Why the Roadmap? The Politics under the Bridges Part III

                                               By Crosbie Walsh

Government opponents have made much of the fact that the Roadmap has not yet been published and released for pubic scrutiny, and some have doubted its existence. I have no doubt the Roadmap exists in draft form, sufficient for government planning but clearly not sufficient for release.

I suspect Government reasoning, as in all else they have done, is that the Roadmap and the Strategic Framework for Change (that also has not been published) are operational documents based on the well known principles of the People's Charter. Publication for the general public is therefore not a priority at this time. 

If this is the case, it demonstrates government's step-by-step approach to change. First, the infrastructural changes discussed in Part I, followed by the constitutional and electoral changes that require public participation and the publication, if by then if it has any residual relevance, of the Roadmap. We should know the answer by the end of this year.

The purpose of this three-part article is to set the everyday actions and statements of Government within the broad framework of the People's Charter in order to reveal the main elements of the Roadmap and their likely outcomes.
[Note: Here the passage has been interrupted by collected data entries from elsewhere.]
(* ===== verification/BenchmarkTheorems.v ===== *)
(** What the benchmarks measure: on every platform and for any number of iterations each
    of them runs to its end, every iteration yields the same, correct result, and the
    throughput reported is that of the bytes on the wire. *)
From stdpp Require Import strings.
From S2P Require Import Prelude Endian Writer Reader Headers Utf Strings Formatter Collections Objects Unmanaged DotNet Api Packet Text Console Benchmarks.

(** ** The laws of the payload types *)

Section Laws.
Context `{Platform}.

#[global] Instance PlayerState_laws : MembersLaws PlayerState := {
  specs := [MemberSpec ps_id_m; MemberSpec ps_x_m; MemberSpec ps_y_m; MemberSpec ps_z_m; MemberSpec ps_name_m];
  specs_members := eq_refl; specs_count := ltac:(done); specs_rebuild := ltac:(by intros [] []) }.
#[global] Instance ChatMessage_laws : MembersLaws ChatMessage := {
  specs := [MemberSpec timestamp_m; MemberSpec sender_m; MemberSpec body_m];
  specs_members := eq_refl; specs_count := ltac:(done); specs_rebuild := ltac:(by intros [] []) }.
#[global] Instance Item_laws : MembersLaws Item := {
  specs := [MemberSpec id_m; MemberSpec name_m; MemberSpec count_m];
  specs_members := eq_refl; specs_count := ltac:(done); specs_rebuild := ltac:(by intros [] []) }.
#[global] Instance ItemList_laws : MembersLaws ItemList := {
  specs := [MemberSpec items_m];
  specs_members := eq_refl; specs_count := ltac:(done); specs_rebuild := ltac:(by intros [] []) }.
#[global] Instance Vec3Generic_laws : MembersLaws Vec3Generic := {
  specs := [MemberSpec gx_m; MemberSpec gy_m; MemberSpec gz_m];
  specs_members := eq_refl; specs_count := ltac:(done); specs_rebuild := ltac:(by intros [] []) }.
#[global] Instance Vec3_laws : UnmanagedLaws Vec3.
Proof. done. Qed.
End Laws.

(** ** Running a benchmark *)

(** [bm] with argument [a]: whatever the number of iterations, as long as the product it
    reports fits an [int64_t], every iteration observes [obs] and the size is [size]. *)
Definition reports {Ob} (bm : M (bench Ob) unit) (a : Z) (obs : list Ob) (size : Z) : Prop :=
  ∀ n, 0 ≤ n → n * size < 2 ^ 63 →
    bm (fresh n a) = (Ret tt, Bench n a (concat (replicate (Z.to_nat n) obs)) (Some (n * size)) (Some (double_of_size size))).

Section Run.
Context `{Platform} {Ob : Type}.
Implicit Types b : bench Ob.

Definition watched (obs : list Ob) b : bench Ob :=
  Bench (iterations b) (range b) (observed b ++ obs) (bytes_processed b) (payload_bytes b).

Lemma DoNotOptimize_watched x b : DoNotOptimize x b = (Ret tt, watched [x] b).
Proof. done. Qed.

Lemma watched_watched o1 o2 b : watched o2 (watched o1 b) = watched (o1 ++ o2) b.
Proof. unfold watched. cbn. by rewrite app_assoc. Qed.

Lemma step {A B} (m : M (bench Ob) A) (k : A → M (bench Ob) B) b a b' : m b = (Ret a, b') → (m ≫= k) b = k a b'.
Proof. unfold mbind, M_bind. by intros ->. Qed.

(** A loop whose body keeps an invariant of its locals and observes the same every time. *)
Lemma repeat_same {L} (Inv : L → Prop) (body : L → M (bench Ob) L) obs :
  (∀ s b, Inv s → ∃ s', body s b = (Ret s', watched obs b) ∧ Inv s') →
  ∀ n s b, Inv s → ∃ s', repeat_body n body s b = (Ret s', watched (concat (replicate n obs)) b).
Proof.
  intros Hb n. induction n as [|n IH]; intros s b Hs.
  - exists s. unfold watched. cbn. rewrite app_nil_r. by destruct b.
  - destruct (Hb s b Hs) as (s1 & E & Hs1). destruct (IH s1 (watched obs b) Hs1) as (s2 & E2).
    exists s2. cbn [repeat_body]. by rewrite (step _ _ _ _ _ E), E2, watched_watched.
Qed.

Lemma SetThroughput_fits size b : 0 ≤ iterations b → 0 ≤ size ≤ 2 ^ 62 → iterations b * size < 2 ^ 63 →
  SetThroughput size b =
    (Ret tt, Bench (iterations b) (range b) (observed b) (Some (iterations b * size)) (Some (double_of_size size))).
Proof.
  intros Hn Hs Hp. unfold SetThroughput, mbind, M_bind, gets. rewrite (arith_ok_unsigned Int64) by (arith_ranges; lia).
  by rewrite int64_ok by lia.
Qed.

(** The frame every benchmark has. *)
Lemma reports_loop {L} (bm : M (bench Ob) unit) a (Inv : L → Prop) (body : L → M (bench Ob) L) s obs size :
  (∀ n, 0 ≤ n → bm (fresh n a) = (for_state body s ;; SetThroughput size) (fresh n a)) →
  0 ≤ size ≤ 2 ^ 62 → Inv s → (∀ s b, Inv s → ∃ s', body s b = (Ret s', watched obs b) ∧ Inv s') →
  reports bm a obs size.
Proof.
  intros Hbm Hs Hi Hb n Hn Hp. rewrite Hbm by done.
  destruct (repeat_same Inv body obs Hb (Z.to_nat n) s (fresh n a) Hi) as (s' & E).
  rewrite (step (for_state body s) _ _ _ _ E). by rewrite SetThroughput_fits.
Qed.
End Run.

(** ** One iteration *)

Section Rounds.
Context `{Platform} {Ob : Type} {T : Type} `{!MemoryPackFormatter T, !WireFormat T, !FormatterLaws T}.
Implicit Types b : bench Ob.

Lemma fresh_bytes_enc (v : T) b : wf v → zlen (enc v) ≤ grow_limit → fresh_bytes v b = (Ret (enc v), b).
Proof. intros Hv Hs. unfold fresh_bytes, lift_outcome. by rewrite (SerializeNew_emits v _ (law_emits v Hv) Hs). Qed.

Lemma append_to_enc (v : T) b : wf v → zlen (enc v) ≤ grow_limit → append_to v [] b = (Ret (enc v), b).
Proof.
  intros Hv Hs. unfold append_to, SerializeInto.
  destruct (Write_fits (WriterOfVector []) v Hv (WriterOfVector_ok [])) as (w & E & Hst & G & _); [done|].
  rewrite E. destruct (vec_ w) as [l|] eqn:El; [|by apply (step_vec _ _ Hst) in El].
  unfold GetSpan, w_Size, Data in G. rewrite El in G. cbn in G. rewrite slice_all in G. by subst l.
Qed.

(** A writer that owns its buffer, as it is between two rounds. *)
Definition reusable (w : MemoryPackWriter) : Prop := w_ok w ∧ owned_mode w.

Lemma Reserve_reusable n : 0 ≤ n ≤ grow_limit → ∃ w, Reserve n NewWriter = (Ret tt, w) ∧ reusable w.
Proof.
  intros Hn. eexists. split; [reflexivity|]. cbn. destruct (Z.gtb_spec n (zlen (@nil Z))).
  - split; [|done]. split; cbn -[grow_limit Z.mul]; [rewrite zlen_vector_resize by lia; lia..|done].
  - split; [apply NewWriter_ok|done].
Qed.

Lemma rewrite_round (m : W unit) bs w b : emits m bs → zlen bs ≤ grow_limit → reusable w →
  ∃ w', on_local w (Clear ;; m) b = (Ret (tt, w'), b) ∧ w_Size w' = zlen bs ∧ GetSpan w' = bs ∧ reusable w'.
Proof.
  intros Hm Hs [Hw [Hv Hf]]. set (w0 := (Clear w).2).
  assert (E0 : w0 = set_w_error NoError (set_owned (owned_ w) 0 w)) by (subst w0; cbn; by rewrite Hv, Hf).
  assert (Hw0 : w_ok w0).
  { rewrite E0. destruct Hw as [? ? Hfx]. split; cbn; [zlia|done|]. by rewrite Hf. }
  assert (Ho : owned_mode w0) by (rewrite E0; by split).
  assert (Hz : w_Size w0 = 0) by (rewrite E0; unfold w_Size; cbn; by rewrite Hv, Hf).
  assert (Hl : w_limit w0 = grow_limit) by (unfold w_limit; by destruct Ho as [-> ->]).
  destruct (Hm w0 Hw0) as [Hfit _]. destruct Hfit as (w' & E & Hst & G & _); [lia|].
  assert (Hspan : GetSpan w0 = []) by (rewrite GetSpan_owned by done; rewrite E0; done).
  rewrite Hspan in G. exists w'. unfold on_local, mbind, M_bind.
  replace (Clear w) with (Ret tt, w0) by done. rewrite E.
  split_and!; [done| |done|].
  - rewrite <-zlen_GetSpan by apply Hst. by rewrite G.
  - split; [apply Hst|]. destruct Ho as [Hv0 Hf0]. split; [by apply (step_vec _ _ Hst)|].
    destruct (fixedBuf_ w') eqn:Ef; [|done]. exfalso.
    assert (is_fixed w0) as [_ Hx]; [apply (step_fixed _ _ Hst); split; [by apply (step_vec _ _ Hst)|by rewrite Ef]|done].
Qed.

Lemma read_round (m : R (list T)) bs l b : reads DefaultOptions 0 m bs l → bytes_ok bs → zlen bs < size_mod →
  ∃ r, on_local (NewReader bs DefaultOptions) m b = (Ret (l, r), b).
Proof.
  intros Hm Hb Hs. eexists. unfold on_local. rewrite (proj1 (Hm _ (NewReader_ready bs Hb Hs))); done.
Qed.
End Rounds.

(** ** Families of benchmarks *)

Section Families.
Context `{Platform}.

Lemma grow_limit_62 : 0 ≤ grow_limit ≤ 2 ^ 62.
Proof. unfold grow_limit. by destruct size_t_is_32. Qed.

Lemma reports_ext {Ob} (bm bm' : M (bench Ob) unit) a obs size :
  (∀ n, 0 ≤ n → bm (fresh n a) = bm' (fresh n a)) → reports bm' a obs size → reports bm a obs size.
Proof. intros E Hr n Hn Hp. rewrite E by done. by apply Hr. Qed.

Section Value.
Context {T : Type} `{!MemoryPackFormatter T, !WireFormat T, !FormatterLaws T} (v : T).
Hypothesis (Hv : portable v) (Hfits : zlen (enc v) ≤ grow_limit).

Lemma size_ok : 0 ≤ zlen (enc v) ≤ 2 ^ 62.
Proof. pose proof grow_limit_62. zlen_pos. lia. Qed.

Lemma fits_memory : zlen (enc v) < size_mod.
Proof. pose proof grow_limit_bounds. lia. Qed.

(** A new vector every time. *)
Lemma reports_fresh a :
  reports (bytes ← fresh_bytes v; for_state (λ _, bytes ← fresh_bytes v; DoNotOptimize bytes) tt ;; SetThroughput (zlen bytes))
    a [enc v] (zlen (enc v)).
Proof.
  apply (reports_loop _ a (λ _, True) (λ _, bytes ← fresh_bytes v; DoNotOptimize bytes) tt); [|apply size_ok|done|].
  - intros n _. by rewrite (step _ _ _ _ _ (fresh_bytes_enc v _ (proj1 Hv) Hfits)).
  - intros s b _. exists tt. by rewrite (step _ _ _ _ _ (fresh_bytes_enc v _ (proj1 Hv) Hfits)).
Qed.

(** One vector, cleared every time. *)
Lemma reports_append a :
  reports (bytes ← fresh_bytes v;
           for_state (λ buffer, buffer ← append_to v (clear_vector buffer); DoNotOptimize buffer ;; mret buffer) [] ;;
           SetThroughput (zlen bytes))
    a [enc v] (zlen (enc v)).
Proof.
  eapply (reports_loop _ a (λ _, True)
    (λ buffer, buffer ← append_to v (clear_vector buffer); DoNotOptimize buffer ;; mret buffer) []); [|apply size_ok|done|].
  - intros n _. by rewrite (step _ _ _ _ _ (fresh_bytes_enc v _ (proj1 Hv) Hfits)).
  - intros s b _. exists (enc v). by rewrite (step _ _ _ _ _ (append_to_enc v _ (proj1 Hv) Hfits)).
Qed.

(** Decoding into an object. *)
Lemma reports_decode (old : T) a :
  reports (bytes ← fresh_bytes v;
           for_state (λ _, out ← lift_outcome (DeserializeInto bytes old); DoNotOptimize out) tt ;;
           SetThroughput (zlen bytes))
    a [v] (zlen (enc v)).
Proof.
  eapply (reports_loop _ a (λ _, True) (λ _, out ← lift_outcome (DeserializeInto (enc v) old); DoNotOptimize out) tt);
    [|apply size_ok|done|].
  - intros n _. by rewrite (step _ _ _ _ _ (fresh_bytes_enc v _ (proj1 Hv) Hfits)).
  - intros s b _. exists tt. rewrite (DeserializeInto_reads v old (enc v)); [done|apply law_reads; [done|apply Hv..]|by apply law_bytes, Hv|apply fits_memory].
Qed.
End Value.

(** One writer, cleared every time. *)
Lemma reports_rewrite m bs n a : emits m bs → zlen bs ≤ grow_limit → 0 ≤ n ≤ grow_limit →
  reports (rewrite_loop n (zlen bs) m) a [zlen bs] (zlen bs).
Proof.
  intros Hm Hs Hn. pose proof grow_limit_62. zlen_pos. destruct (Reserve_reusable n Hn) as (w & E & Hw).
  apply (reports_loop _ a reusable (λ writer, r ← on_local writer (Clear ;; m); DoNotOptimize (w_Size r.2) ;; mret r.2) w);
    [|lia|done|].
  - intros k _. unfold rewrite_loop. rewrite (step (reserved _) _ _ w (fresh k a)); [done|].
    unfold reserved, on_local, mbind, M_bind. by rewrite E.
  - intros s b Hs'. destruct (rewrite_round m bs s b Hm Hs Hs') as (w' & E' & Hz & _ & Hw').
    exists w'. rewrite (step _ _ _ _ _ E'). cbn [snd]. by rewrite Hz.
Qed.

(** Reading a sequence with a reader of its own. *)
Lemma reports_read {T} (m : R (list T)) bs (l : list T) a : reads DefaultOptions 0 m bs l → bytes_ok bs → zlen bs ≤ grow_limit →
  reports (for_state (λ _, r ← on_local (NewReader bs DefaultOptions) m; DoNotOptimize r.1 ;; mret r.1) [] ;;
           SetThroughput (zlen bs)) a [l] (zlen bs).
Proof.
  intros Hm Hb Hs. pose proof grow_limit_62. pose proof grow_limit_bounds. zlen_pos.
  apply (reports_loop _ a (λ _, True) (λ _, r ← on_local (NewReader bs DefaultOptions) m; DoNotOptimize r.1 ;; mret r.1) []);
    [done|lia|done|].
  intros s b _. destruct (read_round m bs l b Hm Hb) as (r & E); [lia|]. exists l. by rewrite (step _ _ _ _ _ E).
Qed.
End Families.

(** ** The small packet: sections 1 and 2 *)

Section SmallPacket.
Context `{P : Platform}.

Definition small_packet : list Z :=
  [5; 42; 0; 0; 0; 0; 0; 192; 63; 0; 0; 16; 192; 0; 128; 201; 66; 248; 255; 255; 255; 7; 0; 0; 0; 80; 108; 97; 121; 101; 114; 49].

Lemma enc_MakePlayerState : enc MakePlayerState = small_packet.
Proof. by vm_compute. Qed.

Lemma MakePlayerState_portable : portable MakePlayerState.
Proof.
  apply portable_object. repeat (apply Forall_cons; split; [by apply portable_prim|]). apply Forall_singleton.
  apply (portable_string (c_literal "Player1")); [change (c_literal "Player1") with [80; 108; 97; 121; 101; 114; 49]; bytes_lit|done].
Qed.

Lemma small_packet_fits : zlen (enc MakePlayerState) ≤ grow_limit.
Proof. rewrite enc_MakePlayerState. unfold grow_limit. by destruct size_t_is_32. Qed.

(** The buffer of 256 bytes, before the first iteration and after any. *)
Definition blank : list Z := replicate (Z.to_nat kFixedBufferSize) 0.
Definition holding : list Z := small_packet ++ replicate (Z.to_nat kFixedBufferSize - 32) 0.

Lemma fixed_buffer_reports a : reports BM_Serialize_FixedBuffer a [32] 32.
Proof.
  apply (reports_loop _ a (λ buffer, buffer = blank ∨ buffer = holding) (λ buffer,
    let '(o, buffer') := SerializeTo (Some buffer) MakePlayerState in
    written ← lift_outcome o;
    DoNotOptimize written ;;
    mret (default [] buffer')) blank); [|lia|by left|].
  - intros n _. unfold BM_Serialize_FixedBuffer.
    by rewrite (step _ _ _ _ _ (fresh_bytes_enc MakePlayerState _ (proj1 MakePlayerState_portable) small_packet_fits)).
  - intros s b Hs. exists holding. split; [|by right]. destruct b, P as [[] [] [] []], Hs as [-> | ->]; by vm_compute.
Qed.

Lemma memcpy_reports a : reports BM_Memcpy_Baseline a [holding] 32.
Proof.
  apply (reports_loop _ a (λ destination, destination = blank ∨ destination = holding) (λ destination,
    destination ← memcpy destination small_packet 32;
    DoNotOptimize destination ;;
    mret destination) blank); [|lia|by left|].
  - intros n _. unfold BM_Memcpy_Baseline.
    by rewrite (step _ _ _ _ _ (fresh_bytes_enc MakePlayerState _ (proj1 MakePlayerState_portable) small_packet_fits)).
  - intros s b Hs. exists holding. split; [|by right]. destruct b, Hs as [-> | ->]; by vm_compute.
Qed.

(** The five buffer modes of the benchmark suite measure the same thing: on every
    platform, for every number of iterations whose reported product fits an [int64_t],
    each of them runs to its end, and every iteration produces the same 32 bytes (a fresh
    vector, a caller's vector cleared before, or [memcpy] into a buffer) or the size 32 (a
    writer rewound with [Clear], a fixed buffer); what is reported is [32 * iterations]
    bytes. Decoding the packet gives the value back in every iteration. *)
Theorem buffer_modes_agree a :
  zlen small_packet = 32 ∧
  reports BM_Serialize_SmallPacket a [small_packet] 32 ∧
  reports BM_Serialize_OwnedBuffer a [small_packet] 32 ∧
  reports BM_Serialize_ReusedWriter a [32] 32 ∧
  reports BM_Serialize_ExternalVector a [small_packet] 32 ∧
  reports BM_Serialize_FixedBuffer a [32] 32 ∧
  reports BM_Memcpy_Baseline a [small_packet ++ replicate 224 0] 32 ∧
  reports BM_Deserialize_SmallPacket a [MakePlayerState] 32.
Proof.
  pose proof MakePlayerState_portable as Hp. pose proof small_packet_fits as Hf.
  assert (Ha : reports BM_Serialize_OwnedBuffer a [small_packet] 32) by exact (reports_fresh MakePlayerState Hp Hf a).
  split; [done|]. split; [exact Ha|]. split; [exact Ha|].
  split; [|split; [exact (reports_append MakePlayerState Hp Hf a)|split; [apply fixed_buffer_reports|]]].
  - apply (reports_ext _ (rewrite_loop kFixedBufferSize (zlen (enc MakePlayerState)) (Write MakePlayerState))).
    + intros n _. unfold BM_Serialize_ReusedWriter. by rewrite (step _ _ _ _ _ (fresh_bytes_enc MakePlayerState _ (proj1 Hp) Hf)).
    + refine (reports_rewrite _ (enc MakePlayerState) kFixedBufferSize a (law_emits _ (proj1 Hp)) Hf _).
      unfold grow_limit. by destruct size_t_is_32.
  - split; [apply memcpy_reports|exact (reports_decode MakePlayerState Hp Hf default_value a)].
Qed.
End SmallPacket.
Thus, in Part I we discussed the hoped for political outcomes (the “winning of hearts and minds”) of the infrastructural reforms (the politics under the bridges) and  in Part II the sorts of changes that are likely, because of perceived shortcomings in the 1997 Constitution, to be part of the constitutional reforms. 

In this, the concluding section, I itemise and comment on the likely electoral changes and their intended purposes.



Electoral reforms 2013

It is possible the constitutional and electoral reforms will overlap and indeed electoral preparations may precede the conclusion of the constitutional process but, given government's present strategy of tackling one thing at a time, it is more likely sustained dialogue on electoral reform will commence sometime in 2013, no later than September, which will give the new political parties one year to form and prepare for the elections in September 2014.


The changes that will be promoted by Government were spelt out in the 2008 Executive Summary of the People's Charter by the National Committee for Building a Better Fiji (NCBBF). They include two non-negotiable, and one partly negotiable, elements:


1. Each person's vote shall count equally (One man; one vote)


The NCBBF believed that the old communal (racial) voting system hindered the attainment of national identity, and violated the UN Universal Declaration of Human Rights by not providing for one vote to have one value and by having electorates of very different population sizes.


The communal seats resulted in the under-representation of ethnic Fijians in urban areas and the larger provinces and their over-representation in rural areas and smaller provinces. General voters, who included Europeans, Chinese and people of mixed descent, were also over-represented.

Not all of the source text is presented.